Immune escape is at best considered a secondary criteria

In the case of a novel virus like this that has been recently introduced to humans, you’d kind of expect a fairly fast evolutionary shift to a new optimum, which sort of seems to be happening.

So I think the risk of incorrect targeting and ineffectual coverage by a single dose is a bit higher in this case than a “traditional” case for a well-established disease. So weighting these considerations might be a bit different.

But, those boosters would likely work well and probably will have sticking power (further mutation I’d expect to proceed more slowly especially if we can get disease levels down). They can’t come soon enough!

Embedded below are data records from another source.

(** [msg] is the identifier [Uuid::new_v4] returned. *)
Definition update_assistant_preview (rid : RunId) (delta : string) (msg : string) (now : Z)
    : Tx RunDb StoreError unit :=
  existing <- tread (fun db => Ok (assistant_message rid db)) ;
  total <- tlift (let b := match existing with Some m => m_text_bytes m | None => 0 end + slen delta in
                  if (0 <=? b) && (b <=? MAX_V4_CONTENT_BYTES) then Ok b else Err AssistantConflict) ;
  let combined := extend_preview existing delta in
  match existing with
  | Some _ => update_preview rid combined total
  | None =>
      cid <- tread (turn_conversation rid) ;
      tlift (map_err (fun _ => CorruptData "bad cid") (id_from_str cid)) ;;
      seq <- tread (fun db => Ok (next_message_sequence cid db)) ;
      sql_seq <- tlift (sql_sequence seq) ;
      created <- tlift (ms now) ;
      insert_message_row msg (mkMessageRow cid rid "assistant" sql_seq combined total false "running" created)
  end.

Definition v4_append_content (rid : RunId) (payload : V4ContentPayload) (msg : string) (now_ms : Z)
    : Tx RunDb StoreError V4ContentEvent :=
  transaction
    (found <- tread (run_by_id rid) ;
     run <- tlift (ok_or found AssistantNotFound) ;
     if is_terminal (run_status run)
     then traise (TerminalRun (run_id run))
     else
       conv <- tread (turn_conversation rid) ;
       cid <- tlift (map_err (fun _ => CorruptData "bad cid") (id_from_str conv)) ;
       event <- insert_content_event cid rid payload now_ms ;
       match ce_payload event with
       | TextDelta text => if is_empty text then tret tt else update_assistant_preview rid text msg now_ms
       | _ => tret tt
       end ;;
       tret event).

Definition content_le (a b : Z * ContentRow) : Prop := a.1 <= b.1.
#[local] Instance content_le_dec : RelDecision content_le.
Proof. intros a b. unfold content_le. apply _. Defined.

(** [SELECT .. WHERE conversation_id=?1 AND run_id=?2 AND sequence > ?3 ORDER BY
    sequence] *)
Definition content_of (cid rid : string) (p : string * Z * ContentRow) : option (Z * ContentRow) :=
  if bool_decide (p.1.1 = cid) && bool_decide (ct_run_id p.2 = rid) then Some (p.1.2, p.2) else None.
Definition content_after (cid rid : string) (after : Z) (db : RunDb) : list (Z * ContentRow) :=
  merge_sort content_le
    (filter (fun p : Z * ContentRow => after < p.1)
       (omap (content_of cid rid) (map_to_list (assistant_content_events db)))).

(** One row of the LEFT JOIN: a missing payload is a NULL column. *)
Definition decode_content (cid : ConversationId) (rid : RunId) (db : RunDb) (p : Z * ContentRow)
    : result StoreError V4ContentEvent :=
  let? pjson := ok_or (assistant_content_payloads db !! (cid, p.1)) (Database (InvalidColumnType 2)) in
  let? payload := ok_or (content_of_json pjson) (Database (FromSqlConversionFailure 2)) in
  Ok (mkV4ContentEvent cid rid (u64_or_zero p.1) (u64_or_zero (ct_timestamp_ms p.2)) payload).

Definition check_content (e : V4ContentEvent) : result StoreError V4ContentEvent :=
  let? _ := map_err (fun _ => CorruptData "ev invalid") (V4ContentEvent_validate e) in Ok e.

Definition content_page (cid : ConversationId) (rid : RunId) (after limit : Z) (db : RunDb)
    : result StoreError (list V4ContentEvent) :=
  let? conv := turn_conversation rid db in
  fail? negb (bool_decide (conv = cid)) with AssistantNotFound in
  let? _ := (if after =? 0 then Ok tt
             else let? sql_after := sql_sequence after in
                  match assistant_content_events db !! (cid, sql_after) with
                  | Some row => if bool_decide (ct_run_id row = rid) then Ok tt
                                else Err (InvalidInput "content cursor invalid")
                  | None => Err (InvalidInput "content cursor invalid")
                  end) in
  let? sql_after := sql_sequence after in
  let? events := map_result (decode_content cid rid db)
                   (take (Z.to_nat limit) (content_after cid rid sql_after db)) in
  map_result check_content events.

(** The continuation of a page: the last sequence unless the page ends the run. *)
Definition content_cursor (events : list V4ContentEvent) : option Z :=
  match list.last events with
  | Some e => if is_terminal_payload (ce_payload e) then None else Some (ce_sequence e)
  | None => None
  end.

Definition content_candidate (q : V4ContentQuery) (events : list V4ContentEvent) : V4ContentPage :=
  mkV4ContentPage (tq_conversation_id q) (tq_run_id q) (tq_after q) events (content_cursor events).

(** [while !events.is_empty() { .. events.pop() }]; [n] is the number left. *)
Fixpoint fit_content (n : nat) (q : V4ContentQuery) (events : list V4ContentEvent) : list V4ContentEvent :=
  match n with
  | O => events
  | S n' =>
      if content_page_len (content_candidate q events) <=? MAX_V4_PAGE_BYTES then events
      else fit_content n' q (removelast events)
  end.

Definition v4_content (q : V4ContentQuery) : Tx RunDb StoreError V4ContentPage :=
  tlift (map_err (fun _ => InvalidInput "content query invalid") (V4ContentQuery_validate q)) ;;
  tread (fun db =>
    let? found := conversation_row (tq_conversation_id q) db in
    match found with
    | None => Err AssistantNotFound
    | Some _ =>
        let? events := content_page (tq_conversation_id q) (tq_run_id q) (tq_after q) (tq_limit q) db in
        let page := content_candidate q (fit_content (length events) q events) in
        let? _ := map_err (fun _ => CorruptData "content page invalid") (V4ContentPage_validate page) in
        Ok page
    end).
Definition v4_content_events (q : V4ContentQuery) := v4_content q.

(** ** The end of a turn *)
Definition v4_finalize_turn (run : RunId) (final_state : RunState) : Tx RunDb StoreError unit :=
  transaction
    (found <- tread (run_by_id run) ;
     record <- tlift (ok_or found AssistantNotFound) ;
     if negb (is_terminal final_state) || negb (bool_decide (run_status record = final_state))
     then traise AssistantConflict
     else tmodify (fun db =>
       set_messages
         ((fun msg =>
             if bool_decide (m_run_id msg = run) && bool_decide (m_role msg = "assistant")
             then mkMessageRow (m_conversation_id msg) (m_run_id msg) (m_role msg) (m_sequence msg)
                    (m_body msg) (m_text_bytes msg) (slen (m_body msg) =? m_text_bytes msg)
                    (state_as_str final_state) (m_created_at_ms msg)
             else msg) <$> assistant_messages db) db)).

Definition unadopted_event : NewRunEvent :=
  mkNewRunEvent "run_failed"
    (VObject [("code", VString "executor_unsupported");
              ("message", VString "executor does not support this request")]).

Definition v4_fail_unadopted_turn (run : RunId) (t : Tick) : Tx RunDb StoreError V4TurnSubmission :=
  fun db =>
    match transition_run run Queued Failed unadopted_event t db with
    | (Ok _, db1) | (Err (UnexpectedStatus _ _), db1) | (Err (TerminalRun _), db1) =>
        tread (submission_for run) db1
    | (Err error, db1) => (Err error, db1)
    end.

(** The result of the insertion is dropped, its statements are not. *)
Definition mark_interrupted (rid : RunId) (now_ms : Z) : Tx RunDb StoreError unit :=
  tmodify (update_message_states rid "interrupted") ;;
  cid <- tread (turn_conversation_id rid) ;
  (fun db => (Ok tt, (insert_content_event cid rid (Terminal Interrupted) now_ms db).2)).
End Store.

(** ** Frame: what the assistant operations leave alone

    [outside k db]: the runs and their events are those of [k], and no legacy
    conversation of [k] disappeared. *)
Definition outside (k : core_tables) (db : RunDb) : Prop :=
  k_conversations k ⊆ conversations db /\ runs db = k_runs k /\ run_events db = k_events k.

Lemma outside_refl db : outside (core db) db.
Proof. done. Qed.

Section Frame.
Context {EX : External} {CC : ContentCodec} {MF : MillisFormat} {DG : Digest} {VJ : V4Json}.
Variable k : core_tables.
Implicit Types (cid rid id : string).

Lemma keeps_core_outside {A} (m : Tx RunDb StoreError A) :
  (forall c, keeps (fun db => core db = c) m) -> keeps (outside k) m.
Proof.
  intros Hm db (H1 & H2 & H3). specialize (Hm (core db) db eq_refl).
  unfold outside. rewrite (f_equal k_conversations Hm : conversations _ = _),
    (f_equal k_runs Hm : runs _ = _), (f_equal k_events Hm : run_events _ = _). done.
Qed.

Lemma create_conversation_outside id t : keeps (outside k) (create_conversation id t).
Proof.
  intros db (H1 & H2 & H3). unfold create_conversation.
  case_match; [done|]. split; [|done].
  etrans; [exact H1|]. by apply insert_subseteq.
Qed.

Lemma insert_content_event_outside cid rid p now : keeps (outside k) (insert_content_event cid rid p now).
Proof. apply keeps_core_outside. intros c. apply insert_content_event_core. Qed.

Lemma insert_conversation_row_outside id row : keeps (outside k) (insert_conversation_row id row).
Proof.
  intros db Hk. unfold insert_conversation_row. destruct (negb _); [done|]. destruct (_ !! id); [done|].
  destruct (sequence_taken _ _); [done|]. by destruct (conversations db !! id).
Qed.
Lemma update_conversation_row_outside id f : keeps (outside k) (update_conversation_row id f).
Proof.
  intros db Hk. unfold update_conversation_row. destruct (_ !! id); [|done]. by destruct (negb _).
Qed.
Lemma update_live_conversation_outside id f : keeps (outside k) (update_live_conversation id f).
Proof.
  intros db Hk. unfold update_live_conversation. destruct (_ !! id) as [row|]; [|done].
  destruct (cv_deleted row); [done|]. by apply update_conversation_row_outside.
Qed.
Lemma insert_message_row_outside id m : keeps (outside k) (insert_message_row id m).
Proof.
  intros db Hk. unfold insert_message_row. destruct (negb _); [done|]. destruct (_ !! id); [done|].
  destruct (message_sequence_taken _ _ _); [done|]. by destruct (_ || _).
Qed.
Lemma insert_turn_row_outside id row : keeps (outside k) (insert_turn_row id row).
Proof.
  intros db Hk. unfold insert_turn_row. destruct (negb _); [done|]. destruct (_ !! id); [done|].
  destruct (match tn_user_message_id row with Some _ => _ | None => _ end); [done|]. by destruct (_ || _).
Qed.
Lemma insert_or_ignore_profile_outside id d u : keeps (outside k) (insert_or_ignore_profile id d u).
Proof. intros db Hk. unfold insert_or_ignore_profile. by destruct (_ !! id). Qed.
Lemma update_preview_outside rid b n : keeps (outside k) (update_preview rid b n).
Proof. intros db Hk. unfold update_preview. by destruct (existsb _ _). Qed.
Lemma delete_content_outside cid : keeps (outside k) (delete_content cid).
Proof. by intros db Hk. Qed.
Lemma delete_messages_outside cid : keeps (outside k) (delete_messages cid).
Proof. by intros db Hk. Qed.
Lemma patch_field_outside {A} id now (a : option A) f : keeps (outside k) (patch_field id now a f).
Proof.
  destruct a; [|by apply keeps_ret]. apply keeps_bind; [apply keeps_lift|intros n].
  apply update_live_conversation_outside.
Qed.
End Frame.
#[export] Hint Resolve create_conversation_outside insert_content_event_outside
  insert_conversation_row_outside update_conversation_row_outside update_live_conversation_outside
  insert_message_row_outside insert_turn_row_outside insert_or_ignore_profile_outside
  update_preview_outside delete_content_outside delete_messages_outside patch_field_outside : tx.

(** Go through a sequence of statements with the hints. *)
Ltac keeps_solve :=
  repeat match goal with
         | |- keeps _ (tbind _ _) => apply keeps_bind; [|intros ?]
         | |- keeps _ (match ?x with _ => _ end) => destruct x
         | |- keeps _ (if ?b then _ else _) => destruct b
         | |- keeps _ _ => solve [auto with tx]
         end.

Section Frames.
Context {EX : External} {CC : ContentCodec} {MF : MillisFormat} {DG : Digest} {VJ : V4Json}.
Variable k : core_tables.

Lemma keeps_transaction' {A} (P : RunDb -> Prop) (m : Tx RunDb StoreError A) :
  keeps P m -> keeps P (transaction m).
Proof. intros Hm. apply keeps_transaction. intros s a s' Hs Heq. specialize (Hm s Hs). by rewrite Heq in Hm. Qed.

Lemma insert_conversation_outside id title i now r : keeps (outside k) (insert_conversation id title i now r).
Proof. apply keeps_transaction'. keeps_solve. Qed.
Lemma v4_patch_conversation_outside id patch now : keeps (outside k) (v4_patch_conversation id patch now).
Proof. apply keeps_transaction'. keeps_solve. Qed.
Lemma v4_delete_conversation_outside id now : keeps (outside k) (v4_delete_conversation id now).
Proof. apply keeps_transaction'. keeps_solve. Qed.
Lemma update_assistant_preview_outside rid d msg now : keeps (outside k) (update_assistant_preview rid d msg now).
Proof. unfold update_assistant_preview. keeps_solve. Qed.
Hint Resolve update_assistant_preview_outside : tx.
Lemma v4_append_content_outside rid p msg now : keeps (outside k) (v4_append_content rid p msg now).
Proof. apply keeps_transaction'. keeps_solve. Qed.
Lemma v4_finalize_turn_outside rid s : keeps (outside k) (v4_finalize_turn rid s).
Proof. apply keeps_transaction'. keeps_solve. by apply keeps_modify. Qed.
End Frames.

If we knew the timeline on those, we might be able to make better strategic decisions about single-dosing in the near term. B.1.357 is pretty rare still in this country, so we have some time.

FDA is not going to change their tune though, is my guess.
 
It is the ENTIRE point of why mammals evolved to produce Memory B and T cells - these are fast-acting little factories that divide and crank out antibodies by the trillions once they are exposed to their antigen

Question for you: how does maximum titer in the past correlate with the strength of that renewed antibody response (after waning has occurred) upon re-exposure? And how does it correlate with killer T-cell response, if at all?
 
Question for you: how does maximum titer in the past correlate with the strength of that renewed antibody response (after waning has occurred) upon re-exposure? And how does it correlate with killer T-cell response, if at all?

It's not well known, and changes significantly as you age, but you have to remember, and this is the gotcha, the antibody response is just one branch of the immune system. It doesn't dictate everything. T-cell response and innate immunity (i.e. the clean-up crew we call them) are also extremely important. Antibodies are just easy to measure, because they are large molecules with specific binding (so we can create tests for them relatively easily).